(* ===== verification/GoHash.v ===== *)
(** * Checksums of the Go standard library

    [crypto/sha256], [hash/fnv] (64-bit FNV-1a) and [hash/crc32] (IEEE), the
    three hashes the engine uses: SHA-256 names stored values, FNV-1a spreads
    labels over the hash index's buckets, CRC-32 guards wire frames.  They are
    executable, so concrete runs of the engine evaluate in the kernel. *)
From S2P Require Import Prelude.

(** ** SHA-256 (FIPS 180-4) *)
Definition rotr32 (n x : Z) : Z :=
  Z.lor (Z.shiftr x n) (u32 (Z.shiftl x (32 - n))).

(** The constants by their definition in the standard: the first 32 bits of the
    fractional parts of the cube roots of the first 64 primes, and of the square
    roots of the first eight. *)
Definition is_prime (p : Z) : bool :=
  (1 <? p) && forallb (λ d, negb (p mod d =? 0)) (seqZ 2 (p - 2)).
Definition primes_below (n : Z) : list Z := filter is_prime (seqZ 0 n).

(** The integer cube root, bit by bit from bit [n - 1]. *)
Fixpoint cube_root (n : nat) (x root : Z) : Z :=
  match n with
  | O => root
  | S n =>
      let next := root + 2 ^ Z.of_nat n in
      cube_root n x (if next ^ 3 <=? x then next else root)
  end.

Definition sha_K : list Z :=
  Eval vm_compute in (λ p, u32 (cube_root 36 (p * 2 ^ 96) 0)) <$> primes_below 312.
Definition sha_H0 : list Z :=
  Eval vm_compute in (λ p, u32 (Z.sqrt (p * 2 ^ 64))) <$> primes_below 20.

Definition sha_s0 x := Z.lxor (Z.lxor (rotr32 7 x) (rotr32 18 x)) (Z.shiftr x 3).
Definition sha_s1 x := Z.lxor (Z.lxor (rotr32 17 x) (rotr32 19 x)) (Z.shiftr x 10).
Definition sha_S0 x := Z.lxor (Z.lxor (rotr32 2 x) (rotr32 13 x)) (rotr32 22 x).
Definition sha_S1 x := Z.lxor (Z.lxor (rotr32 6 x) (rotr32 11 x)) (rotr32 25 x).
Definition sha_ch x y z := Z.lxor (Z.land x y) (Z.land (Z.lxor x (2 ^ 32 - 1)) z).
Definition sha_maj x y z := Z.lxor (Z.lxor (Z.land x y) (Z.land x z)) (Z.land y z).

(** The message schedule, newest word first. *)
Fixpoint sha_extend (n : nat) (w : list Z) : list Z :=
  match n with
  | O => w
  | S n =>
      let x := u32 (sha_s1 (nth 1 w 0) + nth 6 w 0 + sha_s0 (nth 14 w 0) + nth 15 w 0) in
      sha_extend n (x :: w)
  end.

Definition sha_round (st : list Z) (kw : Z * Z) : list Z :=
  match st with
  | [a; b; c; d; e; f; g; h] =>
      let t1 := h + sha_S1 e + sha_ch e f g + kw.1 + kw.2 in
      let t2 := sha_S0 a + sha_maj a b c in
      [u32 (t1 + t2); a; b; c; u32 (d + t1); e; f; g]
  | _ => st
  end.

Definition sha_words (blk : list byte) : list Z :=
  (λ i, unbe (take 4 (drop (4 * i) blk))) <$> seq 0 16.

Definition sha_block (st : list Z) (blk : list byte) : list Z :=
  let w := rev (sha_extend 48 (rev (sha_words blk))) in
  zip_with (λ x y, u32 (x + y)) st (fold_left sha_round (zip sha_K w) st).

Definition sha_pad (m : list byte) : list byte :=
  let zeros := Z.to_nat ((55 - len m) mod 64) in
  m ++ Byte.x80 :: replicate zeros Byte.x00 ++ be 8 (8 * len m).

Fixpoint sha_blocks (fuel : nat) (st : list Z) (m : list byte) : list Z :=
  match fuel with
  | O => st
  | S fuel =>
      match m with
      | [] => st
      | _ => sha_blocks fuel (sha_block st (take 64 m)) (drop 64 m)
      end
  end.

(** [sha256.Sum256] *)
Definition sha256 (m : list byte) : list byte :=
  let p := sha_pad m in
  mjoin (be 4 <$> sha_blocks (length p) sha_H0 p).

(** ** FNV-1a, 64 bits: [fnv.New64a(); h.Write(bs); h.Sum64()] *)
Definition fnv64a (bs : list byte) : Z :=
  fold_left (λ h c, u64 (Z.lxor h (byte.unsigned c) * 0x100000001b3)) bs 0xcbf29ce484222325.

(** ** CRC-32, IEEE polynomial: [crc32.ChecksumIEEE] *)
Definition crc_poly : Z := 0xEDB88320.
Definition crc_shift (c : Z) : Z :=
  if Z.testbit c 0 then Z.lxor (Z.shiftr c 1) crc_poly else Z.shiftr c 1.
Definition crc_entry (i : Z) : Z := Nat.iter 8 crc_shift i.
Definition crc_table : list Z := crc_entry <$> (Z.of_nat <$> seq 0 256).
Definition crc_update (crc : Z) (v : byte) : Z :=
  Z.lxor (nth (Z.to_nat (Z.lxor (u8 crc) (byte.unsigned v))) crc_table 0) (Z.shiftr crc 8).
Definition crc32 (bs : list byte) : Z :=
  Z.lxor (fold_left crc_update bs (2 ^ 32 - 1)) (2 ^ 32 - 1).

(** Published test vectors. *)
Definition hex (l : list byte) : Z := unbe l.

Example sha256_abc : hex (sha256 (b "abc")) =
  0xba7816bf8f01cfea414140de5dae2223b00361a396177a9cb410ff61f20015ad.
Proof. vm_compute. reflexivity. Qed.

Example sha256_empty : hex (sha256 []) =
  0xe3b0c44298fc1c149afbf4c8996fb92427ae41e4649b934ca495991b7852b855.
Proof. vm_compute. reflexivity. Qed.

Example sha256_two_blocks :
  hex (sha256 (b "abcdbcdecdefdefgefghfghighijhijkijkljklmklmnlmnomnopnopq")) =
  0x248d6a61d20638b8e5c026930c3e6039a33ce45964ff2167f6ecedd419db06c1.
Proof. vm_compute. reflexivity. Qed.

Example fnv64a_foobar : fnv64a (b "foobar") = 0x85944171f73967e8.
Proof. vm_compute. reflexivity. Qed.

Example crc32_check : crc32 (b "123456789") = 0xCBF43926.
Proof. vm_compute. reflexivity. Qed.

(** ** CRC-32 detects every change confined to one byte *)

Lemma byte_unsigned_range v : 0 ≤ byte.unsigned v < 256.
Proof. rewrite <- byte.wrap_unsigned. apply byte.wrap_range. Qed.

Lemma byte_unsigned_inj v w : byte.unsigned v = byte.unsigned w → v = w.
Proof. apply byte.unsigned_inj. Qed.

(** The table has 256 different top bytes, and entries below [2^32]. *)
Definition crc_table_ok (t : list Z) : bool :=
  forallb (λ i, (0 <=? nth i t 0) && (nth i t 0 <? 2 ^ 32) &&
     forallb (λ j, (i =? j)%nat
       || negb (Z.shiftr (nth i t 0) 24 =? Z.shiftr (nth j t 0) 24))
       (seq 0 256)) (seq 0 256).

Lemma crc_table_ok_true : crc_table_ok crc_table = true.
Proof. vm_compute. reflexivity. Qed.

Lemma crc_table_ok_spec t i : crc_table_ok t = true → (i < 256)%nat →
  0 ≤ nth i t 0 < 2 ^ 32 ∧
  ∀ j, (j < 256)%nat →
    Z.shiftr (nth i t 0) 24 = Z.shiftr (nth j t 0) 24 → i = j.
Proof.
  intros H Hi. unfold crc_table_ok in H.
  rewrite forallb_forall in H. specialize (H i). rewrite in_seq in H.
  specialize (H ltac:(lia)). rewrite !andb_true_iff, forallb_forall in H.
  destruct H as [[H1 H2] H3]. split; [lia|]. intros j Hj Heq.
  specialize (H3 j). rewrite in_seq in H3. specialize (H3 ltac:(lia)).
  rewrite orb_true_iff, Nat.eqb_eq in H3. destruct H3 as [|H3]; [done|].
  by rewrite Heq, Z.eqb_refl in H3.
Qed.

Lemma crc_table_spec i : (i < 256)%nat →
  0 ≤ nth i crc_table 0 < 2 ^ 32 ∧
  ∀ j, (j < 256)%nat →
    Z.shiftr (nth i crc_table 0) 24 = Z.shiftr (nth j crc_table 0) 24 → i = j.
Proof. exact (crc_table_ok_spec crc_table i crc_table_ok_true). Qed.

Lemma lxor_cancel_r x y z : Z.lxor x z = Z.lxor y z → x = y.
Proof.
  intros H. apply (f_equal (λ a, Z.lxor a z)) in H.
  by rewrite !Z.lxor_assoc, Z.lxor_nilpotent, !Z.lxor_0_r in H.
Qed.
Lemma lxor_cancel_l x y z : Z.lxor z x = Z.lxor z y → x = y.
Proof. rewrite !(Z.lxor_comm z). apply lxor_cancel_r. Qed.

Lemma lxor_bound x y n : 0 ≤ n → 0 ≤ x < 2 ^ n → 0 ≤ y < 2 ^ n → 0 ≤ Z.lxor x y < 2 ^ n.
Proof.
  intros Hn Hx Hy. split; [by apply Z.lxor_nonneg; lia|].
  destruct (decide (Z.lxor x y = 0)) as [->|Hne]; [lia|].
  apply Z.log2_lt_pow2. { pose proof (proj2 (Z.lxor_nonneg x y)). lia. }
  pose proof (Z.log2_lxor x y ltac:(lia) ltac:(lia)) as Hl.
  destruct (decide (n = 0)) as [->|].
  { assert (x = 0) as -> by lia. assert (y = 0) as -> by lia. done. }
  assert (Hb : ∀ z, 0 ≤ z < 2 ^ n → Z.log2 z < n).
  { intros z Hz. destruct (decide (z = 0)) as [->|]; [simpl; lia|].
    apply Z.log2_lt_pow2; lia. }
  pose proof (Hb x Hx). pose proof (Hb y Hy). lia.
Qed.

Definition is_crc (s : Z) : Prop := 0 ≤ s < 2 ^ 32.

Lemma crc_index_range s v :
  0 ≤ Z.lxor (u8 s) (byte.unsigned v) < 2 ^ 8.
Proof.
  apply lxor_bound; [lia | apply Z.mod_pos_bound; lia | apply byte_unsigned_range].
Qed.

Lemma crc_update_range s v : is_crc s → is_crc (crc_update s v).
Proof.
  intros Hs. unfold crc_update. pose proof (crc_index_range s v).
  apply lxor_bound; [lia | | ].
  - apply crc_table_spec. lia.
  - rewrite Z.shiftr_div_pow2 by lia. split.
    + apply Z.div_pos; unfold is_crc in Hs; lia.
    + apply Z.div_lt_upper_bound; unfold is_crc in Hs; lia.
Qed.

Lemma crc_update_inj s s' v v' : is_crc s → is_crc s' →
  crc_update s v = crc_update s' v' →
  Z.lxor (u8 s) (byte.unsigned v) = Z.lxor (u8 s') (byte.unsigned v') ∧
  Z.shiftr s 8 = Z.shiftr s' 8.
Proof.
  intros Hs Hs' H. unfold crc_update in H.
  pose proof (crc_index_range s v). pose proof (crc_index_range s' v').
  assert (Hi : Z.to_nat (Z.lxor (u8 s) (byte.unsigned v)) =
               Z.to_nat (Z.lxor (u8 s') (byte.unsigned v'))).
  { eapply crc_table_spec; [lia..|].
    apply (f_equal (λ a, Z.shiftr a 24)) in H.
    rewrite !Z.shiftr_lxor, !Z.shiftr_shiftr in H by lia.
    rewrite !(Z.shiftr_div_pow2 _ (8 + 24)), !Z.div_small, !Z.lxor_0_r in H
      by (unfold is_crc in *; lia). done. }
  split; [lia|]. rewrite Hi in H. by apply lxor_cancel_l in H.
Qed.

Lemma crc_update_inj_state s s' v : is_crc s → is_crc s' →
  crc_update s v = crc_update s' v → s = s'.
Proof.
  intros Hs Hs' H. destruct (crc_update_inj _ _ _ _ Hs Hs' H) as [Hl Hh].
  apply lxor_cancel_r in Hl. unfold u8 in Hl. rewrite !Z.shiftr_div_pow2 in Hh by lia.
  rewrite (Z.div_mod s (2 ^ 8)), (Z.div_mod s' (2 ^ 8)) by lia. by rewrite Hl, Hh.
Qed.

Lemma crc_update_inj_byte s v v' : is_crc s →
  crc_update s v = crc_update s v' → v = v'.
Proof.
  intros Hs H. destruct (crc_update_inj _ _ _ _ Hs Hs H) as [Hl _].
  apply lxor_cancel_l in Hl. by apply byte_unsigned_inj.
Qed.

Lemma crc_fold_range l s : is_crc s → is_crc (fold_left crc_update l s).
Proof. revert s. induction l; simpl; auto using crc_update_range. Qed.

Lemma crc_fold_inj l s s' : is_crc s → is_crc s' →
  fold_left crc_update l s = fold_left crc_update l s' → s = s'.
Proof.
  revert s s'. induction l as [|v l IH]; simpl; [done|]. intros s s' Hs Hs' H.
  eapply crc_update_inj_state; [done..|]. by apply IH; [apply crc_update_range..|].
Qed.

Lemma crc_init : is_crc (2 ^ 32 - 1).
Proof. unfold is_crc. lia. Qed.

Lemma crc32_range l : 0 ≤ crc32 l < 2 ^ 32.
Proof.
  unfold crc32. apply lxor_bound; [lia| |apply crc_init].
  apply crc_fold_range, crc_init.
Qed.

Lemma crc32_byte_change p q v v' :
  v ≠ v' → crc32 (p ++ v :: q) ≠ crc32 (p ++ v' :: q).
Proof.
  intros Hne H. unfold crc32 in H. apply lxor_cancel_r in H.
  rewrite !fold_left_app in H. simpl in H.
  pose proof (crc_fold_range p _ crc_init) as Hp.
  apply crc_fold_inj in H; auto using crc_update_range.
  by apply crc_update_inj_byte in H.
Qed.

**About this task**
From the first line of the listing above to the line with "three hashes the", please transcribe each line exactly, both ends included, and nothing beyond that.

**Response to the task**
(* ===== verification/GoHash.v ===== *)
(** * Checksums of the Go standard library

    [crypto/sha256], [hash/fnv] (64-bit FNV-1a) and [hash/crc32] (IEEE), the
    three hashes the engine uses: SHA-256 names stored values, FNV-1a spreads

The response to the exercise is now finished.